En grandissant, c’était comment ?
À l'adolescence j'ai intégré un lycée hôtelier, pour devenir cuisinier. Profession que je voulais faire depuis l'âge de 6 ans. Adolescence oblige, j'ai mis mon régime de côté, de peur de me sentir encore différent et "bizarre" aux yeux des gens. Peu de personnes connaissaient cette maladie. Et moi je multipliais les infractions en mangeant quasiment normalement et sans prêter attention aux symptômes que j'avais. J'ai ensuite travaillé dans les restaurants les plus prestigieux, tout en continuant à manger normalement. Profession oblige, je goûtais tous les plats. J'avais pourtant des maux de ventre, une grande fatigue, des problèmes de peau, un poids de 68 kilos pour 1m82 et je mettais tout ça sur le compte du stress et des horaires de travail.
Je suis ensuite devenu professeur de cuisine et mes symptômes se sont amplifiés. J'ai perdu du poids de nouveau, eu des problèmes intestinaux, des diarrhées. Mon médecin m'a alors rappelé à l'ordre en me demandant de reprendre un régime strict. Ce que j'ai fait.
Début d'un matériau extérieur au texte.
(** * Research-PoC (mcp-poc): context service and text-summarization service

    A shallow embedding of the parts of the two Python services that carry
    algorithmic behaviour:

    - [Pipeline]    services/text-summarization/pipeline.py
                    ([SummarizationPipeline.generate_summary], the retry /
                    fallback loop);
    - [Scorer]      services/text-summarization/pipeline.py
                    ([_calculate_semantic_similarity]);
    - [Auth]        services/context-service/auth.py
                    ([JWKSManager], [EnhancedJWTValidator]);
    - [RateLimiter] services/text-summarization/main.py
                    ([InMemoryRateLimiter]);
    - [Repository]  services/context-service/repository.py
                    ([ContextRepository] over the [contexts] table).

    Python exceptions are values of an error type, mutable objects are
    threaded as explicit state, and the outside world (AI backends, the JWKS
    endpoint, the clock) is a deterministic script indexed by the number of
    calls made so far. *)

From Stdlib Require Import ZArith QArith Lqa List Ascii.
From stdpp Require Import gmap strings list.

Local Open Scope string_scope.
Local Open Scope list_scope.

(** Strict comparison on rationals, as a boolean ([Qle_bool] is the
    library's non-strict one). *)
Definition Qlt_bool (x y : Q) : bool := negb (Qle_bool y x).

Lemma Qlt_bool_iff (x y : Q) : Qlt_bool x y = true <-> (x < y)%Q.
Proof.
  unfold Qlt_bool. rewrite negb_true_iff, <- not_true_iff_false, Qle_bool_iff.
  split; [apply Qnot_le_lt | apply Qlt_not_le].
Qed.

(** Python's [pattern in s] on strings. *)
Fixpoint contains (pattern s : string) : bool :=
  String.prefix pattern s
  || match s with
     | EmptyString => false
     | String _ s' => contains pattern s'
     end.

(** ** The summarization pipeline *)

Module Pipeline.

Local Open Scope Z_scope.

(** The exceptions that can leave [generate_summary]. [RuntimeError] is
    what a bare [raise] statement produces when no exception is being
    handled; [ValidationError] is pydantic's, from the response model, and
    lists the fields it refuses. *)
Inductive exn : Type :=
| ModelError (msg : string)
| SemanticThresholdError (threshold : Q) (attempts : Z) (score : Q)
| RuntimeError (msg : string)
| ValidationError (fields : list string).

Inductive result (A : Type) : Type :=
| Ok (a : A)
| Raise (e : exn).
Arguments Ok {A} a.
Arguments Raise {A} e.

(** The three texts appended to [warnings]; the formatted numbers of the
    Python f-strings are kept as fields. *)
Inductive warning : Type :=
| AttemptBelowThreshold (attempt : Z) (score threshold : Q)
| FallbackToLocal (failed_model : string)
| LocalFallbackFailed.

(** models.py, [SummarizationRequest] (the fields the pipeline reads).
    [request_id] is [Optional[str]]: it is a generated UUID when the
    client leaves it out, and [None] when the client sends [null]. The
    three numeric parameters are taken as numbers: [max_summary_length]
    and [summary_ratio] only travel to the backends, and [retry_attempts]
    is the integer the loop compares [attempts] with. *)
Record SummarizationRequest : Type := {
  text_blob : string;
  semantic_threshold : Q;
  ai_model : string;
  api_token : option string;
  max_summary_length : Z;
  summary_ratio : Q;
  retry_attempts : Z;
  request_id : option string
}.

Inductive status : Type := success | partial_success.

(** models.py, [SummarizationResponse]. The wall-clock fields
    ([processing_time_ms], [created_at]) and the float
    [compression_ratio] derived from the two lengths are left out. *)
Record SummarizationResponse : Type := {
  refined_text : string;
  semantic_score : Q;
  resp_request_id : string;
  original_length : nat;
  summary_length : nat;
  model_used : string;
  retry_count : Z;
  resp_status : status;
  resp_warnings : list warning
}.

(** The local variables of [generate_summary], together with the log of
    backend invocations ([calls], most recent last). *)
Record loop_state : Type := {
  attempts : Z;
  best_summary : string;
  best_score : Q;
  st_model_used : string;
  warnings : list warning;
  calls : list string
}.

(** How one pass through the body of the [while] loop ends. *)
Inductive flow : Type :=
| Continue (st : loop_state)
| Break (st : loop_state)
| Raised (e : exn) (st : loop_state).

Section Run.

(** [backend m n] is what the backend of model type [m] does when it is
    the [n]-th backend invocation of the request ([None]: it fails; each
    of [_generate_openai], [_generate_huggingface], [_generate_local] turns
    every failure into [ModelError]). *)
Variable backend : string -> nat -> option string.

(** The semantic scorer on (original, summary). *)
Variable similarity : string -> string -> Q.

Variable request : SummarizationRequest.

(** [_generate_with_model]: dispatch on the model type; the invocation is
    logged. An unknown model type raises before any backend is reached. *)
Definition _generate_with_model (model_type : string) (st : loop_state)
  : result string * loop_state :=
  if bool_decide (model_type = "openai")
     || bool_decide (model_type = "huggingface")
     || bool_decide (model_type = "local")
  then
    let st' := {| attempts := attempts st; best_summary := best_summary st;
                  best_score := best_score st; st_model_used := st_model_used st;
                  warnings := warnings st;
                  calls := calls st ++ [model_type] |} in
    match backend model_type (length (calls st)) with
    | Some summary => (Ok summary, st')
    | None => (Raise (ModelError ("backend failure: " +:+ model_type)), st')
    end
  else (Raise (ModelError ("Unknown model type: " +:+ model_type)), st).

(** [if semantic_score > best_score: best_summary, best_score = ...] *)
Definition track_best (summary : string) (score : Q) (st : loop_state) : loop_state :=
  if Qlt_bool (best_score st) score
  then {| attempts := attempts st; best_summary := summary; best_score := score;
          st_model_used := st_model_used st; warnings := warnings st;
          calls := calls st |}
  else st.

Definition add_warning (w : warning) (st : loop_state) : loop_state :=
  {| attempts := attempts st; best_summary := best_summary st;
     best_score := best_score st; st_model_used := st_model_used st;
     warnings := warnings st ++ [w]; calls := calls st |}.

Definition set_model_used (m : string) (st : loop_state) : loop_state :=
  {| attempts := attempts st; best_summary := best_summary st;
     best_score := best_score st; st_model_used := m;
     warnings := warnings st; calls := calls st |}.

Definition incr_attempts (st : loop_state) : loop_state :=
  {| attempts := attempts st + 1; best_summary := best_summary st;
     best_score := best_score st; st_model_used := st_model_used st;
     warnings := warnings st; calls := calls st |}.

(** Lines 140-178: the [try] block of one attempt and its
    [except ModelError] handler, which only logs. The boolean is [true]
    when the block left the loop through [break]. *)
Definition primary_attempt (st : loop_state) : loop_state * bool :=
  match _generate_with_model (ai_model request) st with
  | (Ok summary, st1) =>
      let semantic_score := similarity (text_blob request) summary in
      let st2 := track_best summary semantic_score st1 in
      if Qle_bool (semantic_threshold request) semantic_score
      then (st2, true)
      else if attempts st2 <? retry_attempts request
           then (add_warning (AttemptBelowThreshold (attempts st2) semantic_score
                                (semantic_threshold request)) st2, false)
           else (st2, false)
  | (Raise _, st1) => (st1, false)
  end.

(** Lines 180-209: the fallback block. It stands after the try statement,
    at the level of the loop body, guarded by
    [request.ai_model != "local" and attempts == 1]. *)
Definition fallback_attempt (st : loop_state) : loop_state * bool :=
  if negb (bool_decide (ai_model request = "local")) && (attempts st =? 1)
  then
    match _generate_with_model "local" st with
    | (Ok summary, st1) =>
        let semantic_score := similarity (text_blob request) summary in
        let st2 := set_model_used "local" st1 in
        let st3 := add_warning (FallbackToLocal (ai_model request)) st2 in
        let st4 := track_best summary semantic_score st3 in
        (st4, Qle_bool (semantic_threshold request) semantic_score)
    | (Raise _, st1) => (add_warning LocalFallbackFailed st1, false)
    end
  else (st, false).

(** Lines 138-213: one iteration. The last statement is a bare [raise]
    outside every handler: with no exception being handled, Python raises
    [RuntimeError("No active exception to reraise")]. *)
Definition loop_body (st : loop_state) : flow :=
  let st0 := incr_attempts st in
  let '(st1, broke) := primary_attempt st0 in
  if broke then Break st1
  else
    let '(st2, broke') := fallback_attempt st1 in
    if broke' then Break st2
    else if retry_attempts request <=? attempts st2
         then Raised (RuntimeError "No active exception to reraise") st2
         else Continue st2.

(** Lines 137-213: [while attempts < request.retry_attempts]. [None] means
    the fuel ran out. *)
Fixpoint retry_loop (fuel : nat) (st : loop_state) : option (result loop_state * loop_state) :=
  match fuel with
  | O => None
  | S fuel' =>
      if attempts st <? retry_attempts request
      then match loop_body st with
           | Continue st' => retry_loop fuel' st'
           | Break st' => Some (Ok st', st')
           | Raised e st' => Some (Raise e, st')
           end
      else Some (Ok st, st)
  end.

Definition initial_state : loop_state :=
  {| attempts := 0; best_summary := ""; best_score := 0%Q;
     st_model_used := ai_model request; warnings := []; calls := [] |}.

(** What pydantic refuses when [SummarizationResponse(...)] is built at
    lines 238-254: [semantic_score] is declared with [ge=0.0, le=1.0] and
    [request_id] as a required [str], which [None] is not. The fields are
    listed in the order of their declaration. *)
Definition refused_fields (st : loop_state) : list string :=
  (if Qle_bool 0 (best_score st) && Qle_bool (best_score st) 1
   then [] else ["semantic_score"])
  ++ match request_id request with
     | Some _ => []
     | None => ["request_id"]
     end.

(** Lines 215-261: the final check and the response. *)
Definition build_response (st : loop_state) : result SummarizationResponse :=
  if Qlt_bool (best_score st) (semantic_threshold request)
  then Raise (SemanticThresholdError (semantic_threshold request)
                (attempts st) (best_score st))
  else match refused_fields st, request_id request with
       | [], Some id =>
           Ok {| refined_text := best_summary st;
                 semantic_score := best_score st;
                 resp_request_id := id;
                 original_length := String.length (text_blob request);
                 summary_length := String.length (best_summary st);
                 model_used := st_model_used st;
                 retry_count := attempts st - 1;
                 resp_status := match warnings st with
                                | [] => success
                                | _ :: _ => partial_success
                                end;
                 resp_warnings := warnings st |}
       | fields, _ => Raise (ValidationError fields)
       end.

(** [generate_summary] with an explicit fuel; the outer
    [except Exception: ...; raise] re-raises what it caught. The second
    component is the final state, whose [calls] is the backend log. *)
Definition generate_summary_fuel (fuel : nat)
  : option (result SummarizationResponse * loop_state) :=
  match retry_loop fuel initial_state with
  | None => None
  | Some (Ok st, st') => Some (build_response st, st')
  | Some (Raise e, st') => Some (Raise e, st')
  end.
J'ai repris du poids, mes soucis intestinaux ont disparu, ma fatigue aussi. Je fais 83kg pour 1m82 et je continue à faire 8 à 10h de sports par semaines.
Aujourd’hui, sans gluten et cuisinier ?
Ma gestion du sans gluten est facile. De par ma profession, je cuisine uniquement des produits frais. Je sais décortiquer les étiquettes et les ingrédients et je ne commets aucun écart. Mes enfants vivent avec leur mère, ils ne sont ni intolérants, ni sensibles au gluten, mais avant ils consommaient aussi de temps en temps des produits sans gluten. Ils savent ce que je peux manger ou pas. Les sorties chez les amis sont plutôt simples, car tous connaissent ma maladie et ils font de réels efforts lors des repas et s'aperçoivent que le sans gluten n'est pas si compliqué surtout si on cuisine.
Au restaurant, c'est différent. Mes collègues restaurateurs manquent cruellement de formation et d'information concernant cette maladie. Je me bats, pour leur faire prendre conscience de la gravité de cette maladie s’ils ne font pas attention. Je demande systématiquement la carte des allergènes en précisant que je suis vraiment atteint de la maladie coeliaque et que ce n'est pas un caprice. J'aimerais aussi que le sans gluten se démocratise plus en France, comme cela l'est dans beaucoup de pays où j'ai voyagé et surtout que les coûts des matières premières baissent.
Pour conclure, je suis cuisinier de formation, pâtissier par passion et boulanger par conviction. Je suis coeliaque et je le vis très bien.